ASSIGNMENT: From the listing below, retype exactly the line holding "Definition format_int (z", the line holding "Inductive Outcome (A", and the lines between them; skip everything else.

WORKING DATA:
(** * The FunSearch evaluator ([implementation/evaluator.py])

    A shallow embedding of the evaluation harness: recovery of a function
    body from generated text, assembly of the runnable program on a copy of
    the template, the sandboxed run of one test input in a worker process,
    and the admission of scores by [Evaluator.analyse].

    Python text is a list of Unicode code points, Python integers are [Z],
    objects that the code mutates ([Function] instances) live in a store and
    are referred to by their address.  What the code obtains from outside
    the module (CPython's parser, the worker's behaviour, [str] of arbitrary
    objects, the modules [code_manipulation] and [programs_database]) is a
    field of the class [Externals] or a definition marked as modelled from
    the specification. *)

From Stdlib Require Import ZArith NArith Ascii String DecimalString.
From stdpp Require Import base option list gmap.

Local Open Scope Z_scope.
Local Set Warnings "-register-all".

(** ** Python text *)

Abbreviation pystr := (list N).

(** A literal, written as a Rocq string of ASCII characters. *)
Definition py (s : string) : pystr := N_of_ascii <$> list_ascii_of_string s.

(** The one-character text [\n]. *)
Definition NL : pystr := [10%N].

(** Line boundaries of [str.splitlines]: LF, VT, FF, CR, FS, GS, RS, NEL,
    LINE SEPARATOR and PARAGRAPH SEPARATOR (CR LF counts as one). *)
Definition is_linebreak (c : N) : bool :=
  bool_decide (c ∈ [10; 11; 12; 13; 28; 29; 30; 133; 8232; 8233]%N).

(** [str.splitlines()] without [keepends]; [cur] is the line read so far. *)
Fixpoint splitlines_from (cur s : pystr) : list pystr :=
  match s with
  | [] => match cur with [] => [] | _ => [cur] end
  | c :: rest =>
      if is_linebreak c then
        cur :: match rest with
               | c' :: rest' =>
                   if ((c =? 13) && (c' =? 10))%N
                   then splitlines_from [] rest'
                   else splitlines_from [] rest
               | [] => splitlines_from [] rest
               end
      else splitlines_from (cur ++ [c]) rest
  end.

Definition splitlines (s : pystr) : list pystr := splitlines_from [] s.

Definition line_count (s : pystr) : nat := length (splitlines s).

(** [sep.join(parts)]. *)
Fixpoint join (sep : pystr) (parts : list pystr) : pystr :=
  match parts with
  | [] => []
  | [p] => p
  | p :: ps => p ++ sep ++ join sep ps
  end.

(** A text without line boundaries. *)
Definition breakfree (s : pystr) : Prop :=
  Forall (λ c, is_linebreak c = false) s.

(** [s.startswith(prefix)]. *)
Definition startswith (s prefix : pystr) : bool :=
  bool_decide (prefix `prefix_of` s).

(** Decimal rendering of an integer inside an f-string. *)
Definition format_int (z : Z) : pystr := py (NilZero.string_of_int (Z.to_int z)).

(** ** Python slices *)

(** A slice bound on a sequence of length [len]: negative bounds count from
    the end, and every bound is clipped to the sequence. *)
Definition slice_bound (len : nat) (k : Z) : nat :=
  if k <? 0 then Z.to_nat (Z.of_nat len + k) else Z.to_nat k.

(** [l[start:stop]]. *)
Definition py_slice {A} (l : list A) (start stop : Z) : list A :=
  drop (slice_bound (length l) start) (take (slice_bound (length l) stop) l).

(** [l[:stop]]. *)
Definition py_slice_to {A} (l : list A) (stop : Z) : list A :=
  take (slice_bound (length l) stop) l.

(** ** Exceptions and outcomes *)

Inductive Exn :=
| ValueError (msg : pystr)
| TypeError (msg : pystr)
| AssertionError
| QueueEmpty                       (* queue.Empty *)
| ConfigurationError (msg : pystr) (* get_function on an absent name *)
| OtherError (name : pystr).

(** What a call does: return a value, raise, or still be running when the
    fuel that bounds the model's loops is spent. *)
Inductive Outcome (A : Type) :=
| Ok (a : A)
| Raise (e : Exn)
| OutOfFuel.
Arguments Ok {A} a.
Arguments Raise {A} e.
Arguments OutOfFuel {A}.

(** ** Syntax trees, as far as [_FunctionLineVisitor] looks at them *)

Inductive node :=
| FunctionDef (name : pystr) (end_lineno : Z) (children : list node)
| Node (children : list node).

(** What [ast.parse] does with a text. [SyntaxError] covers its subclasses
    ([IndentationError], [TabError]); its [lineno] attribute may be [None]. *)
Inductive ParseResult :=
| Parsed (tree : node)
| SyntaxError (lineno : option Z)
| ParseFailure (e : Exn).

==

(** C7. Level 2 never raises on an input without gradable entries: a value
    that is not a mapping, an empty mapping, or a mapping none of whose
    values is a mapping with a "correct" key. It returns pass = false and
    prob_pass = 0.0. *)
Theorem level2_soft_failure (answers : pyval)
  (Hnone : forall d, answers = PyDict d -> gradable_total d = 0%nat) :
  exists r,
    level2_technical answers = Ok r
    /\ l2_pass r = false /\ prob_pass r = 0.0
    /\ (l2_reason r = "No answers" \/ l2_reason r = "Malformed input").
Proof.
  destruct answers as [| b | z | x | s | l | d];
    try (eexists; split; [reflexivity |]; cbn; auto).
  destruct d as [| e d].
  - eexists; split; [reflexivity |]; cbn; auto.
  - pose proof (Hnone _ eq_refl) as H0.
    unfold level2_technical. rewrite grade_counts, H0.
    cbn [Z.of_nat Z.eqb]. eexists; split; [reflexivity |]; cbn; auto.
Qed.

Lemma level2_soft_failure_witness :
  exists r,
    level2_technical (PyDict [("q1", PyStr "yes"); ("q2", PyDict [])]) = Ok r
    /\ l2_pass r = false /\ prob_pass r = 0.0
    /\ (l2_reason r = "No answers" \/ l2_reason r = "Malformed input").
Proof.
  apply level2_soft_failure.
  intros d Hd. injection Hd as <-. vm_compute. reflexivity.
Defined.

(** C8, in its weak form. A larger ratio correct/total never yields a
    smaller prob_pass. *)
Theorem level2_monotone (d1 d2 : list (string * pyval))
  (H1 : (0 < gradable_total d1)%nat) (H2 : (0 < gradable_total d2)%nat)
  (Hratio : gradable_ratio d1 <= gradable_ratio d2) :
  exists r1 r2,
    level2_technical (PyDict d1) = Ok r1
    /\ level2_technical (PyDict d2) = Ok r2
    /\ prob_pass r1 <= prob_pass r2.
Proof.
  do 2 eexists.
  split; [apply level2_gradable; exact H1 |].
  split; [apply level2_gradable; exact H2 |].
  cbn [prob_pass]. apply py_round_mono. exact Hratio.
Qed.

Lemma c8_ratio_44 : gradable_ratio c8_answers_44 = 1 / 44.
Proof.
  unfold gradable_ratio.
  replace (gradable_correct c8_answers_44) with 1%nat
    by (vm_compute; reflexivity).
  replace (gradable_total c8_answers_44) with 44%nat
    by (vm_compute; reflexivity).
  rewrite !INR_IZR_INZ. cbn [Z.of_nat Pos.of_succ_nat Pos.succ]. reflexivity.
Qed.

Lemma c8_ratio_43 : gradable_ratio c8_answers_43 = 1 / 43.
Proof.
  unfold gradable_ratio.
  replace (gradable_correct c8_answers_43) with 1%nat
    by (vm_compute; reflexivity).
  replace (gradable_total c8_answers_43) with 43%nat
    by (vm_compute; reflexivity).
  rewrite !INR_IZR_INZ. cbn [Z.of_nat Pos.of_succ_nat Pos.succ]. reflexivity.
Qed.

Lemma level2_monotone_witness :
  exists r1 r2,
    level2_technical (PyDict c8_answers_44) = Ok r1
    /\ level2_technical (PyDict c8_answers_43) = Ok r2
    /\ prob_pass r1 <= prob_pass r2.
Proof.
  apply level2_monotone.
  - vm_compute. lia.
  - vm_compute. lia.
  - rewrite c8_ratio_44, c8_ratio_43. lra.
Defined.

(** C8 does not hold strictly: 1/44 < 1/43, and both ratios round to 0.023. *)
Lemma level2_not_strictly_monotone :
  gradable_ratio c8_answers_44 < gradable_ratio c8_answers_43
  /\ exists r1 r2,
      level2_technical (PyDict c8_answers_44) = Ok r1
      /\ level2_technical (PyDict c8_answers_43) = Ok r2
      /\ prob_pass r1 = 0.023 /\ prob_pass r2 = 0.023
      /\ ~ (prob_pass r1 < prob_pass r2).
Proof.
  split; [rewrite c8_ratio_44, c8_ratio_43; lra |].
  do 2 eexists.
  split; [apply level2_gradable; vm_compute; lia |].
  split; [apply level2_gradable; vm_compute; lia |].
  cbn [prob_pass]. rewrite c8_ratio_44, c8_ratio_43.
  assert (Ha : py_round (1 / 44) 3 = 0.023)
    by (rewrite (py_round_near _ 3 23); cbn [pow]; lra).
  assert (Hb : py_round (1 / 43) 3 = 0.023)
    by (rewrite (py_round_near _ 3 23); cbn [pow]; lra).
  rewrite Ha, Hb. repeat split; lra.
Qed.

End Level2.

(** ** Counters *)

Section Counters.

FINAL ANSWER:
Definition format_int (z : Z) : pystr := py (NilZero.string_of_int (Z.to_int z)).

(** ** Python slices *)

(** A slice bound on a sequence of length [len]: negative bounds count from
    the end, and every bound is clipped to the sequence. *)
Definition slice_bound (len : nat) (k : Z) : nat :=
  if k <? 0 then Z.to_nat (Z.of_nat len + k) else Z.to_nat k.

(** [l[start:stop]]. *)
Definition py_slice {A} (l : list A) (start stop : Z) : list A :=
  drop (slice_bound (length l) start) (take (slice_bound (length l) stop) l).

(** [l[:stop]]. *)
Definition py_slice_to {A} (l : list A) (stop : Z) : list A :=
  take (slice_bound (length l) stop) l.

(** ** Exceptions and outcomes *)

Inductive Exn :=
| ValueError (msg : pystr)
| TypeError (msg : pystr)
| AssertionError
| QueueEmpty                       (* queue.Empty *)
| ConfigurationError (msg : pystr) (* get_function on an absent name *)
| OtherError (name : pystr).

(** What a call does: return a value, raise, or still be running when the
    fuel that bounds the model's loops is spent. *)
Inductive Outcome (A : Type) :=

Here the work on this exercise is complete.